> [Directions]:
From the data that follows, print exactly the lines starting at the one containing "intros A m o0." and ending at the one containing "unfold call_iloc, mbind"; include both of them and nothing more.

> [Provided entries]:

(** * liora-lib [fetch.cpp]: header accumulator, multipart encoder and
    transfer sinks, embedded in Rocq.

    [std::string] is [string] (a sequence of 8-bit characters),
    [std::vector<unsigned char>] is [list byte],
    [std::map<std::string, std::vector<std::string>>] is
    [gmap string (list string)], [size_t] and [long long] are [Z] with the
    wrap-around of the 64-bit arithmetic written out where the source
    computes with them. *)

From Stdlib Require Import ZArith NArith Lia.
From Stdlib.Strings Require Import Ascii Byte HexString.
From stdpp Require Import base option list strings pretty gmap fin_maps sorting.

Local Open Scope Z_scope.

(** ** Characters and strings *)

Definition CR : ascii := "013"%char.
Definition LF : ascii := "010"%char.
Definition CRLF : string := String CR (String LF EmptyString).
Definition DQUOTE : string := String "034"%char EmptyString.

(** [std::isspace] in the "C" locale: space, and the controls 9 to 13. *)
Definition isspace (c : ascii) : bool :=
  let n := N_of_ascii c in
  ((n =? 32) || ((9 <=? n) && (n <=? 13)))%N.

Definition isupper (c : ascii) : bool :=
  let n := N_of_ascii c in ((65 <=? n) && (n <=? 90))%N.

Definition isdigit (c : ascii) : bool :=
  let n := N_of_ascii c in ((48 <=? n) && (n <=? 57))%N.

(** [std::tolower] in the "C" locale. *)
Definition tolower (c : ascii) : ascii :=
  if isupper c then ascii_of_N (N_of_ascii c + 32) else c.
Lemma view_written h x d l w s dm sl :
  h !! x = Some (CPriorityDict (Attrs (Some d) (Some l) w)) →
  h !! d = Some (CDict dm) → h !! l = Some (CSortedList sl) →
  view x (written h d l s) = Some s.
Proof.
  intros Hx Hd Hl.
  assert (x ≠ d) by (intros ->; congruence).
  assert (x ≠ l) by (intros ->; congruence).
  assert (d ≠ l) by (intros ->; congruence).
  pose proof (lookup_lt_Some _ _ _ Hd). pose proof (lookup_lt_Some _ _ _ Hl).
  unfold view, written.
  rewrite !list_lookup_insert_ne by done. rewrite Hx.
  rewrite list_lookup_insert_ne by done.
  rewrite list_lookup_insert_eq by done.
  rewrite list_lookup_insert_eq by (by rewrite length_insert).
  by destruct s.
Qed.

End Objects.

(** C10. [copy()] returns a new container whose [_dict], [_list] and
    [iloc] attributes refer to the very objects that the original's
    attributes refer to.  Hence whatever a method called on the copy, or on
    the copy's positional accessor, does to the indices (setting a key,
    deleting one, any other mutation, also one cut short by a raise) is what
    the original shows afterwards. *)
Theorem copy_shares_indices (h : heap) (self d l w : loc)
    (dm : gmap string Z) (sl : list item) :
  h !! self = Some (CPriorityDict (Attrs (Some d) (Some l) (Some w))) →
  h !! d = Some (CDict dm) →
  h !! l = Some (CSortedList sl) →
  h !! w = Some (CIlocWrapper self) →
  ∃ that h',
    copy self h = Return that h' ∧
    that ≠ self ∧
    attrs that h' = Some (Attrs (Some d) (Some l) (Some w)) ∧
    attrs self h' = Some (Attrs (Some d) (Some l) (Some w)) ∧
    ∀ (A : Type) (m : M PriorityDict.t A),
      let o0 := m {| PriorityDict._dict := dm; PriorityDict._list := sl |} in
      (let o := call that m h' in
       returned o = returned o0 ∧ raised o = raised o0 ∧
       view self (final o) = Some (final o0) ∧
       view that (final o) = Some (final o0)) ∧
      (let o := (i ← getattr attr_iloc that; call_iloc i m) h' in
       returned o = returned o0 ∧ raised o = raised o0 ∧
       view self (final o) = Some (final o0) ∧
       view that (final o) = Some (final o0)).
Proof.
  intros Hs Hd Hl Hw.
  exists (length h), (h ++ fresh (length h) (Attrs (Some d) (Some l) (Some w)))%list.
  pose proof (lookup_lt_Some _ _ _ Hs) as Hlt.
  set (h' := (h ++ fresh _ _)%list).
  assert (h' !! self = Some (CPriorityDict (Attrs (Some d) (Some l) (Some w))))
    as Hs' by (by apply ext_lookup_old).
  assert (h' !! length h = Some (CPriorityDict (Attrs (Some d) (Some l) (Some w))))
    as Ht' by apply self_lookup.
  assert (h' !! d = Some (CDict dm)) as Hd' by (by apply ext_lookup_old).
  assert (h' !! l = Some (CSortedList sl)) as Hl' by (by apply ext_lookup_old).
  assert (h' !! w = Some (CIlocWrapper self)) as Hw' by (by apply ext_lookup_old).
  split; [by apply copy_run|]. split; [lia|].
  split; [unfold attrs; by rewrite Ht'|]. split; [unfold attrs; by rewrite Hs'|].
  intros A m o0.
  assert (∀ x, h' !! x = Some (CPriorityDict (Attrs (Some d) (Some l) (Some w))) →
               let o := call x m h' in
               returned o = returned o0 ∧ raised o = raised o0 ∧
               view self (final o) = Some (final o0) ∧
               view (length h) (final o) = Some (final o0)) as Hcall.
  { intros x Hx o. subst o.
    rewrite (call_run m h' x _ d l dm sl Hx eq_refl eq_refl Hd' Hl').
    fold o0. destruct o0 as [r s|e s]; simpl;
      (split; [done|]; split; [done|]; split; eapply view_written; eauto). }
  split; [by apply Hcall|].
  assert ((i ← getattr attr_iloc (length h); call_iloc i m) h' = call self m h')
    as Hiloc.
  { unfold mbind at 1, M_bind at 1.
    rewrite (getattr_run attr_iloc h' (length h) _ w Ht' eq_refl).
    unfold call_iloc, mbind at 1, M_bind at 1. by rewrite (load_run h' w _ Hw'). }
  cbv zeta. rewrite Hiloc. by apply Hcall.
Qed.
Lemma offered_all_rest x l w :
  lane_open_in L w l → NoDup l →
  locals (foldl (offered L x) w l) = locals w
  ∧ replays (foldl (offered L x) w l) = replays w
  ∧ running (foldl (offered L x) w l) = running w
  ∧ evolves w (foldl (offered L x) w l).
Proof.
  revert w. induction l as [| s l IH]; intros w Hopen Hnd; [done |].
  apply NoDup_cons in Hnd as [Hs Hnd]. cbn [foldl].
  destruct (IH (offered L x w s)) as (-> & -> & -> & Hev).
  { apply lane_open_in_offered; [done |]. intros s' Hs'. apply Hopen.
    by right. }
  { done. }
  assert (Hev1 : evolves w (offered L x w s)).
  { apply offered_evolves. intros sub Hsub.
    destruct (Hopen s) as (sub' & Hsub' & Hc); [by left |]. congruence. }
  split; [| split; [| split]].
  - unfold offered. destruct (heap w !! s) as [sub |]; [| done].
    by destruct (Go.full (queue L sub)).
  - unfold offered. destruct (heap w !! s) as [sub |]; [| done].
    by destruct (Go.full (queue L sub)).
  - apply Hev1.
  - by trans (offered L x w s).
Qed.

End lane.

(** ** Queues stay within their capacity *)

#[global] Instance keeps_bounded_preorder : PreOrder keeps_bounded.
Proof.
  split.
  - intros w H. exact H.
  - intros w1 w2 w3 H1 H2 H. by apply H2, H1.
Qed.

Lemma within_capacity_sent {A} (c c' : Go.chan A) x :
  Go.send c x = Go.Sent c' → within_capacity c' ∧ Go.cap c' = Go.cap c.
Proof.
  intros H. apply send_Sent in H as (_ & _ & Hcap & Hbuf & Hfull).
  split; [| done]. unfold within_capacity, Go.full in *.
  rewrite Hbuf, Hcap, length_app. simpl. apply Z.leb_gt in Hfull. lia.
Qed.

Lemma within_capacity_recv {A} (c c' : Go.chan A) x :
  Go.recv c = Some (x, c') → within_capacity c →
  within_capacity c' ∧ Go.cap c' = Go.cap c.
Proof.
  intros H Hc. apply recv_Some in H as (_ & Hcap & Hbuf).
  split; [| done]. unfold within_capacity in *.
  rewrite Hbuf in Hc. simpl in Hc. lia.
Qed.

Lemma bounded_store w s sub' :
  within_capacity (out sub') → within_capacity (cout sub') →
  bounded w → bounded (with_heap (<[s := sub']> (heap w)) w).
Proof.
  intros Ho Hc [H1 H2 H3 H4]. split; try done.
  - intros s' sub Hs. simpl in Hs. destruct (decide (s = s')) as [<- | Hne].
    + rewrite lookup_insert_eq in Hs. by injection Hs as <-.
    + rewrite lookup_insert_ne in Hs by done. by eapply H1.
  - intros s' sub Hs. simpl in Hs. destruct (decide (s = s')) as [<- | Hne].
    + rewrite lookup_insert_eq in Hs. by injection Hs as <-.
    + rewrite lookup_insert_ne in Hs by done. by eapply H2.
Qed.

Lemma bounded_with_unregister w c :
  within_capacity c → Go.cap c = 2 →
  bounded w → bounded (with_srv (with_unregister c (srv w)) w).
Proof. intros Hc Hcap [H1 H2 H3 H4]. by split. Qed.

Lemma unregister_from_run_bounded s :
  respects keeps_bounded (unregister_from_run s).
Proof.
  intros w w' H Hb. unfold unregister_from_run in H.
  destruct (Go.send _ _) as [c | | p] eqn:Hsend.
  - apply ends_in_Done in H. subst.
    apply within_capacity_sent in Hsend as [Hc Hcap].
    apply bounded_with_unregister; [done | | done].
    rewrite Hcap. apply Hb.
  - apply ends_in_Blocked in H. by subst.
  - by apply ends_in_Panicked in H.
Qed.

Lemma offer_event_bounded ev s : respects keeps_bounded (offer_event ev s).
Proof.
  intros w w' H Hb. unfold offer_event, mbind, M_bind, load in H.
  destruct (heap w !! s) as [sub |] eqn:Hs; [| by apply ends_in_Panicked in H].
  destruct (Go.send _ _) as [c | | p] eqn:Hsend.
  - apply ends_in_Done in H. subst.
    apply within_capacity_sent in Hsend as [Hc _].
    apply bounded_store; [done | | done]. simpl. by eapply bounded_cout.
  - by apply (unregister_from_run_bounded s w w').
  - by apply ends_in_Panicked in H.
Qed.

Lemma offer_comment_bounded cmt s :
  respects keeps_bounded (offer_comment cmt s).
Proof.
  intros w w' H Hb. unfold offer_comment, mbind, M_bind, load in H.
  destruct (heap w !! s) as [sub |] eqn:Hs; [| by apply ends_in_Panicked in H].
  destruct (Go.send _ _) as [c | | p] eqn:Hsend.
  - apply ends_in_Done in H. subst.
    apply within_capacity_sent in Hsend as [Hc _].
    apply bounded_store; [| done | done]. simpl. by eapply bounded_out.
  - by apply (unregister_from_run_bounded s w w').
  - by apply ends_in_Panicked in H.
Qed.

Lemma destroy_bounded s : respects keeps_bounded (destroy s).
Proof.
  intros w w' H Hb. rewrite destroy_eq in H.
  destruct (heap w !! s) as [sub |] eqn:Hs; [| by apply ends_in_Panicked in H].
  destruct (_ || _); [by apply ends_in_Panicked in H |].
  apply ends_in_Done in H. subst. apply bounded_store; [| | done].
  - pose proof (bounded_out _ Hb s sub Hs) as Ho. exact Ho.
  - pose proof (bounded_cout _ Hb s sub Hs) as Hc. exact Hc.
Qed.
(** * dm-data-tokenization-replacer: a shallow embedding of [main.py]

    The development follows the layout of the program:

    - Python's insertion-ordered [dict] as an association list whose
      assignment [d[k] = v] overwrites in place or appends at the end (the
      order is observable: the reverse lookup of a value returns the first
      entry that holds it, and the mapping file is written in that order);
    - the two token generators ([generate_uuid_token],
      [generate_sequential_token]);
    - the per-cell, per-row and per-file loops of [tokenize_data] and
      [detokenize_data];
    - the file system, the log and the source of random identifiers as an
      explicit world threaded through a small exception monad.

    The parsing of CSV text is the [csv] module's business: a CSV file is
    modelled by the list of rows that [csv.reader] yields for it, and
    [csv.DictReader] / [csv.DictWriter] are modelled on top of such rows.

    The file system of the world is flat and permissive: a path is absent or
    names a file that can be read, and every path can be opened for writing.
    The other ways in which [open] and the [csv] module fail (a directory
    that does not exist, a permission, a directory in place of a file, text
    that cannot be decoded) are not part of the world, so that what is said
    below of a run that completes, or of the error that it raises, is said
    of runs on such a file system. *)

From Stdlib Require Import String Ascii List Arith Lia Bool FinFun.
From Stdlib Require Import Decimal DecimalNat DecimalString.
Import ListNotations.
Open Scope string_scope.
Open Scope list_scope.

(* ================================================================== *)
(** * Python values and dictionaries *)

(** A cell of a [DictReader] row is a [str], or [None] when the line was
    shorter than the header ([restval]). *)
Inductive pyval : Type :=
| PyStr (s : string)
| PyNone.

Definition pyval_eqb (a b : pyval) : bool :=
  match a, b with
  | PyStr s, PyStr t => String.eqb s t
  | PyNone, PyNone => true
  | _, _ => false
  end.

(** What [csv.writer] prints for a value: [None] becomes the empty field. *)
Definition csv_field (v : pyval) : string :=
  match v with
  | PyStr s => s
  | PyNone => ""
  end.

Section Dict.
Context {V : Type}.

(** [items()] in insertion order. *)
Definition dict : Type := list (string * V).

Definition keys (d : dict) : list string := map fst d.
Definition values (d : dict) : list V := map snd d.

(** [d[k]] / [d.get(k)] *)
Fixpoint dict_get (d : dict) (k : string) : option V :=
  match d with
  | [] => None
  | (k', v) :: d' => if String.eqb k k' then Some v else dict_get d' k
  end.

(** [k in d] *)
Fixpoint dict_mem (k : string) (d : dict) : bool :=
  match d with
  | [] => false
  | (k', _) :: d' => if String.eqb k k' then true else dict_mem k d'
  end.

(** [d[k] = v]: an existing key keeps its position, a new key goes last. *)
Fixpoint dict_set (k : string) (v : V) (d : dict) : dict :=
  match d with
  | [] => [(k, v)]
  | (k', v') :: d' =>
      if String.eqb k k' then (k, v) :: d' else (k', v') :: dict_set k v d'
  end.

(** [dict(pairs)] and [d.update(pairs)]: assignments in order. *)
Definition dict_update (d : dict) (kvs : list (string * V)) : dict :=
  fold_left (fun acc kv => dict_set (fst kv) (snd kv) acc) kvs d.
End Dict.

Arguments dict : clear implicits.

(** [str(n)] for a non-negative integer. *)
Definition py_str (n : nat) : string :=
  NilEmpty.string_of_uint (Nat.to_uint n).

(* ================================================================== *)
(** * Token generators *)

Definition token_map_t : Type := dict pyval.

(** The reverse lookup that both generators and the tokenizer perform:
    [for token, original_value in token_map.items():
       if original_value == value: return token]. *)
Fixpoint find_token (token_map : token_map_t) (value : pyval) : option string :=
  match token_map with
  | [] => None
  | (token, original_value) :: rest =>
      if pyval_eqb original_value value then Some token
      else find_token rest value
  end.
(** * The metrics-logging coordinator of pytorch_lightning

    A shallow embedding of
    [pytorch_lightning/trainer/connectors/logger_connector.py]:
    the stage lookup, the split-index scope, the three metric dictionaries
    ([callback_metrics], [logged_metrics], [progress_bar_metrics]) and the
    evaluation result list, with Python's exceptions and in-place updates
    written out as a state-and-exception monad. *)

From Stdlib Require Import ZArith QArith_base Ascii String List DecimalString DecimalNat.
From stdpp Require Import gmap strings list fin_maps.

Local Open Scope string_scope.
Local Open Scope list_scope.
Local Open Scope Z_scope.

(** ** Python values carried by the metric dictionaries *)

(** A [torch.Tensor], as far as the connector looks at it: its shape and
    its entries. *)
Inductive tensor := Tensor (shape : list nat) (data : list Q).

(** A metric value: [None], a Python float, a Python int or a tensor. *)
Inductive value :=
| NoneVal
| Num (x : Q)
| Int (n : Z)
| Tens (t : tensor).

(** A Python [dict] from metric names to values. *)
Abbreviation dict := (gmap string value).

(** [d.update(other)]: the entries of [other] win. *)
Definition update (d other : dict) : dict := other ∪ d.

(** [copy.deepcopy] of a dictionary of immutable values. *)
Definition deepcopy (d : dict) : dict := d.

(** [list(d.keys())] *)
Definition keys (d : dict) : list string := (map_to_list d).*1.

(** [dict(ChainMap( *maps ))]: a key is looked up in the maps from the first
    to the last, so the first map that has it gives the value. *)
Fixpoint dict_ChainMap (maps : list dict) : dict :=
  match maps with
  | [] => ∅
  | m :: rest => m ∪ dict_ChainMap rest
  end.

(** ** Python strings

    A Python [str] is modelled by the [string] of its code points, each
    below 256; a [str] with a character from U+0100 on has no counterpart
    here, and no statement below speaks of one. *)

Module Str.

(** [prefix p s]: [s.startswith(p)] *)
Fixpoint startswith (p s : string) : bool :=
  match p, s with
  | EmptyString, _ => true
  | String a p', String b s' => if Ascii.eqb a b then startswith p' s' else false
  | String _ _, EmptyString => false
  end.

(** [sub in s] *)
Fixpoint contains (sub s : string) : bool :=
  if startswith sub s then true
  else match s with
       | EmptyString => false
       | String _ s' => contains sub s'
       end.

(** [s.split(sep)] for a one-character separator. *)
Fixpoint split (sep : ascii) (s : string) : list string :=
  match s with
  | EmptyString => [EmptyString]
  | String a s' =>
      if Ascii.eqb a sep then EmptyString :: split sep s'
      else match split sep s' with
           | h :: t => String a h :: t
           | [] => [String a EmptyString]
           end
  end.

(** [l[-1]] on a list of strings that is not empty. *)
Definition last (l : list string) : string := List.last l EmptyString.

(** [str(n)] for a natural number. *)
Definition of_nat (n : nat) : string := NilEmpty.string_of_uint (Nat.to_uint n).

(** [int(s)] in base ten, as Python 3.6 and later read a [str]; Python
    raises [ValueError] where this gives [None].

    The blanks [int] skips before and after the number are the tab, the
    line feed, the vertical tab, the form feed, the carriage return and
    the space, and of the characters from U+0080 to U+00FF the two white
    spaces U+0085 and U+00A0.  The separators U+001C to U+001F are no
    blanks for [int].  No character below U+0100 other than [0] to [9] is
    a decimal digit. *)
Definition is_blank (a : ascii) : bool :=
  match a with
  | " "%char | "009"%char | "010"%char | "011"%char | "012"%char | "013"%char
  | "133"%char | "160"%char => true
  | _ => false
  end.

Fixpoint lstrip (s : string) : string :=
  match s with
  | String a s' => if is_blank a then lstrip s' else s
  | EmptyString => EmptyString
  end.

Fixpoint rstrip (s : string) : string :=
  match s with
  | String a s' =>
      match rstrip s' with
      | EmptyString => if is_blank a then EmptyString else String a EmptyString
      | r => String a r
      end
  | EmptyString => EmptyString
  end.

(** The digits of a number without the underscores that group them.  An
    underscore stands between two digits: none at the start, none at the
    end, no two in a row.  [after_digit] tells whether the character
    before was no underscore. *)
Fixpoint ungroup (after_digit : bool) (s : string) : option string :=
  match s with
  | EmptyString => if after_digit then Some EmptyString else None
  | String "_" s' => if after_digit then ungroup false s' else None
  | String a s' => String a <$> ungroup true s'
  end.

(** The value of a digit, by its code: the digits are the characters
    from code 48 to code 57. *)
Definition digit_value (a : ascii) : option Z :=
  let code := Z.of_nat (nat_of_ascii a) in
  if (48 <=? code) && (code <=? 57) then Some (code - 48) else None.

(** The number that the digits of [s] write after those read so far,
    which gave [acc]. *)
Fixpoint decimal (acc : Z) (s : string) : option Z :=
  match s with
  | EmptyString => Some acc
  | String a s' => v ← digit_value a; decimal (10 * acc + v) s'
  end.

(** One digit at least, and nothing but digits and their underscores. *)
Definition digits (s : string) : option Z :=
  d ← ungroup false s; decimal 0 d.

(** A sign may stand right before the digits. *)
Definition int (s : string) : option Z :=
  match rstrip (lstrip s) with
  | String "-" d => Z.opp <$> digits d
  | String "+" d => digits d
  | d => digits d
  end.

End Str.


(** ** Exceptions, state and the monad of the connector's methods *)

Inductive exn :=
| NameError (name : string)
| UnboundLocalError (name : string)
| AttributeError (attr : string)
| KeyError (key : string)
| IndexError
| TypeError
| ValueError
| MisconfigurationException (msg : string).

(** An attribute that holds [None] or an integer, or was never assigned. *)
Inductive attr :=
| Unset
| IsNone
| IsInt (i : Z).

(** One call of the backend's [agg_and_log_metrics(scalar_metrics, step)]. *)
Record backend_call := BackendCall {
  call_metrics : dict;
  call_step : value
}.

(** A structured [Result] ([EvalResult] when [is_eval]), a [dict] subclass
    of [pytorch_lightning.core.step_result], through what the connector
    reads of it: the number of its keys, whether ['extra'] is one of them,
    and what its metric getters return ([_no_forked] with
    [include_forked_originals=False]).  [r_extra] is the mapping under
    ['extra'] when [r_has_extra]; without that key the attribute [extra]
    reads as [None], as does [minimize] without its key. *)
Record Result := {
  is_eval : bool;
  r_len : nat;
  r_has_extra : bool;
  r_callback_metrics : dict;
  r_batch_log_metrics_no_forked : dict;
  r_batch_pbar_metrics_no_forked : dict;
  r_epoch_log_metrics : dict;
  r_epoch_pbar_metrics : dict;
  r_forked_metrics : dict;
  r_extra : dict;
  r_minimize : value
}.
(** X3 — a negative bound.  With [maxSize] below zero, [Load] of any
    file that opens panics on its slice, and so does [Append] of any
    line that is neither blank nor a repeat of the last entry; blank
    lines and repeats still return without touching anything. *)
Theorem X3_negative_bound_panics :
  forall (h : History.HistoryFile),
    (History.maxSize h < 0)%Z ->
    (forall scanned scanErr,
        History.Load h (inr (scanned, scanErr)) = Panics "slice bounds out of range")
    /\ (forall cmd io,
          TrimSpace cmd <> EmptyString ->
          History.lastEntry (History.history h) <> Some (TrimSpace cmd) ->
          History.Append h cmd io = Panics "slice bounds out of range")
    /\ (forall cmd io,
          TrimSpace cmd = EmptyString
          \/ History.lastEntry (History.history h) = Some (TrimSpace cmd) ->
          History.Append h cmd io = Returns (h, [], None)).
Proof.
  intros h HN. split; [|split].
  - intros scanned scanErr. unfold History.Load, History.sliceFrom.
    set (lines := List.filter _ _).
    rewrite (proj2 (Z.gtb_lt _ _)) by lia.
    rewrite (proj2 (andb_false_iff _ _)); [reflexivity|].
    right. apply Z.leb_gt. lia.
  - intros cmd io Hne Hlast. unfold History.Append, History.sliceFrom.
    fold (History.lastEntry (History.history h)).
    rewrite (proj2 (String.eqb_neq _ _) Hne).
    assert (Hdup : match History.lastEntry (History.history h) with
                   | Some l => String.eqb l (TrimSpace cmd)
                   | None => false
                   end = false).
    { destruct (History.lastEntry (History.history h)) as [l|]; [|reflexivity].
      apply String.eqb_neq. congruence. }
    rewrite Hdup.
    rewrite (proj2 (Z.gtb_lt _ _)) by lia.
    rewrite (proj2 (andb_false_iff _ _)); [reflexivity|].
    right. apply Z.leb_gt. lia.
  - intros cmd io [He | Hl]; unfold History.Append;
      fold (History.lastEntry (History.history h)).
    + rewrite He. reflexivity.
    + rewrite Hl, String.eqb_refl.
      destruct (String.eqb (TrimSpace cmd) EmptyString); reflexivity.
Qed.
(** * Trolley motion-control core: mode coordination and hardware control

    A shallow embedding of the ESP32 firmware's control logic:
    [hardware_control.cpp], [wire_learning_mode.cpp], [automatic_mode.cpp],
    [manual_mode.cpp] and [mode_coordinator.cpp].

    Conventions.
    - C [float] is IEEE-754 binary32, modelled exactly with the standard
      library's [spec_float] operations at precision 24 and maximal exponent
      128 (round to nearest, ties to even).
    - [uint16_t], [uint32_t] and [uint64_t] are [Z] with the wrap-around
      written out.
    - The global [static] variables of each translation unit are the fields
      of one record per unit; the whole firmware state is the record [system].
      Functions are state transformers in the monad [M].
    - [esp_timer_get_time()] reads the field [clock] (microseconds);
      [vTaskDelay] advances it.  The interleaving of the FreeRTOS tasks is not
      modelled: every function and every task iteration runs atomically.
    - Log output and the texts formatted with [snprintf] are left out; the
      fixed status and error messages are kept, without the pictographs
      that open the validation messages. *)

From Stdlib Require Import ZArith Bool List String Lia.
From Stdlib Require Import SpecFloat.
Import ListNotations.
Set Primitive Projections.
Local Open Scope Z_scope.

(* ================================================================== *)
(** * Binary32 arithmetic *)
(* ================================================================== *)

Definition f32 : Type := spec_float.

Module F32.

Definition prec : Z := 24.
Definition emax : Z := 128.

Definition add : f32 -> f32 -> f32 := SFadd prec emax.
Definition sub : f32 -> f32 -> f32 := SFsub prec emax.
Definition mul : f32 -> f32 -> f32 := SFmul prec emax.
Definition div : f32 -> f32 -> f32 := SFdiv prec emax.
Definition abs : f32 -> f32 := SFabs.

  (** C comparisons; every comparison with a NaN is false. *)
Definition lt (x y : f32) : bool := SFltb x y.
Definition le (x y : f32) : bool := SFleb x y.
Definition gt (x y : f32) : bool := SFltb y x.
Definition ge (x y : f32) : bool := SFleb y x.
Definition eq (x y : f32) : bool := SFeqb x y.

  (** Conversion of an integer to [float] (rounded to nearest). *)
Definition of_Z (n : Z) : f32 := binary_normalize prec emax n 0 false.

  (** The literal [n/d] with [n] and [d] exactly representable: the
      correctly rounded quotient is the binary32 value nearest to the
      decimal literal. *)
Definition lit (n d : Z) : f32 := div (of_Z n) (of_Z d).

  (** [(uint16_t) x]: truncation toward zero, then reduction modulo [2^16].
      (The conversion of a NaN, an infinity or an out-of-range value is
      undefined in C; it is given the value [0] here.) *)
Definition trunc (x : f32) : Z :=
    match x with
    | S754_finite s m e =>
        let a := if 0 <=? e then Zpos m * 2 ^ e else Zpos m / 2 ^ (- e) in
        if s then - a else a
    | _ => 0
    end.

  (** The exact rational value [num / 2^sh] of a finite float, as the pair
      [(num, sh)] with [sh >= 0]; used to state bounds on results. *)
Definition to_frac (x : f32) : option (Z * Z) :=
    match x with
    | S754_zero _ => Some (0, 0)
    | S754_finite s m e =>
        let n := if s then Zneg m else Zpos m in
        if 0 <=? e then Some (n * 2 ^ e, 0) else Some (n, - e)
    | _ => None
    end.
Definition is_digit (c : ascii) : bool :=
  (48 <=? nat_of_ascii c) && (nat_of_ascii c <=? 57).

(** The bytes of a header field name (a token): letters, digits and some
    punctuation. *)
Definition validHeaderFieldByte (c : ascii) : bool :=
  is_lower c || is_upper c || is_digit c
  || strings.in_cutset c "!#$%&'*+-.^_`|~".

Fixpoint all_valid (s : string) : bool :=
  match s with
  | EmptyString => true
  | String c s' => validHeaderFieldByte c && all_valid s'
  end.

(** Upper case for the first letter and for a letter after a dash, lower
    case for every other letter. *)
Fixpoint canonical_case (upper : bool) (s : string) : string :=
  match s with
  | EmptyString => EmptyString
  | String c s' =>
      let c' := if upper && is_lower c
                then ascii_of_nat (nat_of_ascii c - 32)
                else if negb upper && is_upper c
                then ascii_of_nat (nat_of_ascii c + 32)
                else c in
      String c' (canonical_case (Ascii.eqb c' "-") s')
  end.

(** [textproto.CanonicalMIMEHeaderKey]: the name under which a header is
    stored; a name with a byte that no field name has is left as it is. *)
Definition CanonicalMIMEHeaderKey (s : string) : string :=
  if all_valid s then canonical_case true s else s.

> [Reply]:
  intros A m o0.
  assert (∀ x, h' !! x = Some (CPriorityDict (Attrs (Some d) (Some l) (Some w))) →
               let o := call x m h' in
               returned o = returned o0 ∧ raised o = raised o0 ∧
               view self (final o) = Some (final o0) ∧
               view (length h) (final o) = Some (final o0)) as Hcall.
  { intros x Hx o. subst o.
    rewrite (call_run m h' x _ d l dm sl Hx eq_refl eq_refl Hd' Hl').
    fold o0. destruct o0 as [r s|e s]; simpl;
      (split; [done|]; split; [done|]; split; eapply view_written; eauto). }
  split; [by apply Hcall|].
  assert ((i ← getattr attr_iloc (length h); call_iloc i m) h' = call self m h')
    as Hiloc.
  { unfold mbind at 1, M_bind at 1.
    rewrite (getattr_run attr_iloc h' (length h) _ w Ht' eq_refl).
    unfold call_iloc, mbind at 1, M_bind at 1. by rewrite (load_run h' w _ Hw'). }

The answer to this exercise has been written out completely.